[Saved entries]
● ● ●

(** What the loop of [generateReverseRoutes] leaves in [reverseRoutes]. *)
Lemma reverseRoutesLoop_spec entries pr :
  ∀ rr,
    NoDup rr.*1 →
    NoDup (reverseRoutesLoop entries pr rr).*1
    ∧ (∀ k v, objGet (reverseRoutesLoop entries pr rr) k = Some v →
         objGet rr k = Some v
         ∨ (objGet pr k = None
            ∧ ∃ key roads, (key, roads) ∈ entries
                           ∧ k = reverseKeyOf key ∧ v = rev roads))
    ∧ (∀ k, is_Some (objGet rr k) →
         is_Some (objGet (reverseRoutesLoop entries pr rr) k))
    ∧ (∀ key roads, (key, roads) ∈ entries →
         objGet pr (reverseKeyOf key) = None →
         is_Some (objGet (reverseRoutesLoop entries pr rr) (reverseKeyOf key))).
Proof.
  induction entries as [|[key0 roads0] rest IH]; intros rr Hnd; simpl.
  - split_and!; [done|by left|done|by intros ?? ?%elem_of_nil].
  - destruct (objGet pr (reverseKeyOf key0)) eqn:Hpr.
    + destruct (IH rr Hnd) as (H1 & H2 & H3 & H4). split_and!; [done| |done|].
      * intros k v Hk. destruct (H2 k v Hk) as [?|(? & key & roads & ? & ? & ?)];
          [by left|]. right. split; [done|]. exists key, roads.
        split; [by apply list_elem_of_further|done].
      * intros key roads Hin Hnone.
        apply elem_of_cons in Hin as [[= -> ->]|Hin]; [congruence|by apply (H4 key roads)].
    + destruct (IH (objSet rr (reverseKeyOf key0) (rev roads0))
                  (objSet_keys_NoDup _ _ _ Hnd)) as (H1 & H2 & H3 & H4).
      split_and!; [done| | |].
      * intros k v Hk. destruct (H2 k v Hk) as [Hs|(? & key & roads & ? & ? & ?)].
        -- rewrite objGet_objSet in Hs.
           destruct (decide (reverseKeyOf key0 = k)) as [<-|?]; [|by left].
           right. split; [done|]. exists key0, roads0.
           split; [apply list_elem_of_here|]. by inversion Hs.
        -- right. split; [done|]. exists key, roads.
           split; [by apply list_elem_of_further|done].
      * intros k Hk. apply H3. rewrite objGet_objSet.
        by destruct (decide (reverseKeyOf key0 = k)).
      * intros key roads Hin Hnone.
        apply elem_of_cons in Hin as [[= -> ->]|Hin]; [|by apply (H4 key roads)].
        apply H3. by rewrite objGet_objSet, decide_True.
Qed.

● ● ●

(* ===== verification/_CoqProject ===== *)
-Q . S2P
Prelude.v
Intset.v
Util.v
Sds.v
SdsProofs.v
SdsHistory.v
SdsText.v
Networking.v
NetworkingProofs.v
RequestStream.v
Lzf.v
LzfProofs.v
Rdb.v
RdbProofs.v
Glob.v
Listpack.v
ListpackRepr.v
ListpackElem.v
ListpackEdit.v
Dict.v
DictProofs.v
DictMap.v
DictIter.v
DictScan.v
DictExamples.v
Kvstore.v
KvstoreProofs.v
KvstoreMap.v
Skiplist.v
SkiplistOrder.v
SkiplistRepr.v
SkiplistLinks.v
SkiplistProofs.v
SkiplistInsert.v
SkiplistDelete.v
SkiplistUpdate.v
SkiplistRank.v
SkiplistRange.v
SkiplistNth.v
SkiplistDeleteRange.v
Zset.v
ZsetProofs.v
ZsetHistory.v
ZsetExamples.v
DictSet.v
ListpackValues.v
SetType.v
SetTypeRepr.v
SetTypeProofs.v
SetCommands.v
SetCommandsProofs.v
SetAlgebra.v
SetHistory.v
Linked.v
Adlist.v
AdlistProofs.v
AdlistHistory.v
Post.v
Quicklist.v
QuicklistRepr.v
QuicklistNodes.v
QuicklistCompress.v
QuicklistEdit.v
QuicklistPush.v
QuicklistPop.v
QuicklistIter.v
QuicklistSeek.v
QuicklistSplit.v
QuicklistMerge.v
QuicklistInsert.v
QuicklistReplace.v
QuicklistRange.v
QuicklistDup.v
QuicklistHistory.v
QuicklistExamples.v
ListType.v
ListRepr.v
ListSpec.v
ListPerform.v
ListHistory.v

● ● ●

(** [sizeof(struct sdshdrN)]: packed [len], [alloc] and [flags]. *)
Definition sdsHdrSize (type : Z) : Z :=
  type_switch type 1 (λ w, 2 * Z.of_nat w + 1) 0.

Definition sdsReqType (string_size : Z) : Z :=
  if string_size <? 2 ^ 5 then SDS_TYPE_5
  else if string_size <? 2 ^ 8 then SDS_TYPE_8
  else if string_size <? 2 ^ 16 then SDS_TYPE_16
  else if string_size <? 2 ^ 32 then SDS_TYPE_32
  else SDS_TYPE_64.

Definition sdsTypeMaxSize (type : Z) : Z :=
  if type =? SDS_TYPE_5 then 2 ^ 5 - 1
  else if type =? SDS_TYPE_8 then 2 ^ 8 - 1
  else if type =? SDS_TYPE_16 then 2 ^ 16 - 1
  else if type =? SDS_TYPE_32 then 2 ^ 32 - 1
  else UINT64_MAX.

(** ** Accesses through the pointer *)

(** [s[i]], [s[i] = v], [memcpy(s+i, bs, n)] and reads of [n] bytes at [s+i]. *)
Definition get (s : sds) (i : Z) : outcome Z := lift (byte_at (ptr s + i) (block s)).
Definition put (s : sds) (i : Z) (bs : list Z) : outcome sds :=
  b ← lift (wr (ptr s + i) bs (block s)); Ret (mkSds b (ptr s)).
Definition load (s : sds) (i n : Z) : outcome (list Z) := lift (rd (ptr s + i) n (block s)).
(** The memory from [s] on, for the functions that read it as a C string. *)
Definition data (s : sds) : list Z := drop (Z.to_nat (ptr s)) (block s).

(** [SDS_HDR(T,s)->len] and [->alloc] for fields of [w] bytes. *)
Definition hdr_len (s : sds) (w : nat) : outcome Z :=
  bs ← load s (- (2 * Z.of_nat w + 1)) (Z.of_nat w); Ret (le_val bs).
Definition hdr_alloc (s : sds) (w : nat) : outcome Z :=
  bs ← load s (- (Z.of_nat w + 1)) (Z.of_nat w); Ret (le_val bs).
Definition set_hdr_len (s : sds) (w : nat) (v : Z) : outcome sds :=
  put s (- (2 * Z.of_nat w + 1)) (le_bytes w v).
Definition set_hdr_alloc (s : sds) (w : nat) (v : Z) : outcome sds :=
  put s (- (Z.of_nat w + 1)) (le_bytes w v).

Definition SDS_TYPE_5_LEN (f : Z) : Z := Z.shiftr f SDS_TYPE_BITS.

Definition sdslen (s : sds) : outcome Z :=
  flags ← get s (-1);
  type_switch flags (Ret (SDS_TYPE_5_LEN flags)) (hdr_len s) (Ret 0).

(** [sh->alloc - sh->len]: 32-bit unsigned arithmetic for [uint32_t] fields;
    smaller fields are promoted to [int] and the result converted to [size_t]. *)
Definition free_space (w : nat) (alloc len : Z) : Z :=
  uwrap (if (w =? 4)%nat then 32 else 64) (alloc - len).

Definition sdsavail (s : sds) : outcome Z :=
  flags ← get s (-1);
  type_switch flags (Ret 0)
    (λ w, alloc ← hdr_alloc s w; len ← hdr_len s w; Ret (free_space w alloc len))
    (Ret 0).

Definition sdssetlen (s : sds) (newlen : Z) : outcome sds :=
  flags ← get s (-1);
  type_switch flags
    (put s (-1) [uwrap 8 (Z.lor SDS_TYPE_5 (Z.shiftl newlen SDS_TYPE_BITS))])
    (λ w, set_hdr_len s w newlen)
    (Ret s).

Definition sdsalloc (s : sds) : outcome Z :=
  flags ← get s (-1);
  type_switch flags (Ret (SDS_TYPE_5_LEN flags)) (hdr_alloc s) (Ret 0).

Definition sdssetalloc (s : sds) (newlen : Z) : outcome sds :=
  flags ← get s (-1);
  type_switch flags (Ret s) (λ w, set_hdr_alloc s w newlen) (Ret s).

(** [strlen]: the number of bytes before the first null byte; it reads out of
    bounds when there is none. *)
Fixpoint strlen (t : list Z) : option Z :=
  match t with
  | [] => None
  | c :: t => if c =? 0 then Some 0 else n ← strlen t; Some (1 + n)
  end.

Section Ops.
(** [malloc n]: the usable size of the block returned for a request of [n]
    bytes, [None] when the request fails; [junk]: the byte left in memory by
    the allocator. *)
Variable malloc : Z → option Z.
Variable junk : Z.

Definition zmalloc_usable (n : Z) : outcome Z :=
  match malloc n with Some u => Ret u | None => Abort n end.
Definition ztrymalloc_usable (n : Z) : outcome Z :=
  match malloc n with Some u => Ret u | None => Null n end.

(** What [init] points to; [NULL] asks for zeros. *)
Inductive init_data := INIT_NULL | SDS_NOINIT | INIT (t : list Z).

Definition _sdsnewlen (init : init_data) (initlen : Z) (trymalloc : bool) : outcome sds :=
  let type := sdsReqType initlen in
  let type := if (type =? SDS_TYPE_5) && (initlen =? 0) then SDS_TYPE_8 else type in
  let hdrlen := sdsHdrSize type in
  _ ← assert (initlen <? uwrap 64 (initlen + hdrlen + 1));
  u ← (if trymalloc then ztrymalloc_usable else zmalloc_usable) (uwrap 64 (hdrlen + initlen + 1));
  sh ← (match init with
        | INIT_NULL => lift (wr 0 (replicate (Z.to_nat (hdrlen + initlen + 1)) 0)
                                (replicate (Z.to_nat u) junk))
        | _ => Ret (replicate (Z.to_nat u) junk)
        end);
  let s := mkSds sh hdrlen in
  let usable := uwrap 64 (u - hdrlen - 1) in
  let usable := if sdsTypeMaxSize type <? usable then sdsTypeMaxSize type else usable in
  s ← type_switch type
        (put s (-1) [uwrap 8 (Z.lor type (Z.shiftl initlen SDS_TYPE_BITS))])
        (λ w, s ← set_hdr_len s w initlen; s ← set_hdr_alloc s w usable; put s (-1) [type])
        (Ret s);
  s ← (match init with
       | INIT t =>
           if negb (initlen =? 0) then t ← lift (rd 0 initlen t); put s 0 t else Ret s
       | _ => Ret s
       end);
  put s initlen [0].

● ● ●

> _WORK TO BE COMPLETED_
Set down, from the entries above, exactly the lines from the one with "(** What the" up to and including the one with "[by left|]. right.", and no other lines.

> _WRITTEN ANSWER_
(** What the loop of [generateReverseRoutes] leaves in [reverseRoutes]. *)
Lemma reverseRoutesLoop_spec entries pr :
  ∀ rr,
    NoDup rr.*1 →
    NoDup (reverseRoutesLoop entries pr rr).*1
    ∧ (∀ k v, objGet (reverseRoutesLoop entries pr rr) k = Some v →
         objGet rr k = Some v
         ∨ (objGet pr k = None
            ∧ ∃ key roads, (key, roads) ∈ entries
                           ∧ k = reverseKeyOf key ∧ v = rev roads))
    ∧ (∀ k, is_Some (objGet rr k) →
         is_Some (objGet (reverseRoutesLoop entries pr rr) k))
    ∧ (∀ key roads, (key, roads) ∈ entries →
         objGet pr (reverseKeyOf key) = None →
         is_Some (objGet (reverseRoutesLoop entries pr rr) (reverseKeyOf key))).
Proof.
  induction entries as [|[key0 roads0] rest IH]; intros rr Hnd; simpl.
  - split_and!; [done|by left|done|by intros ?? ?%elem_of_nil].
  - destruct (objGet pr (reverseKeyOf key0)) eqn:Hpr.
    + destruct (IH rr Hnd) as (H1 & H2 & H3 & H4). split_and!; [done| |done|].
      * intros k v Hk. destruct (H2 k v Hk) as [?|(? & key & roads & ? & ? & ?)];
          [by left|]. right. split; [done|]. exists key, roads.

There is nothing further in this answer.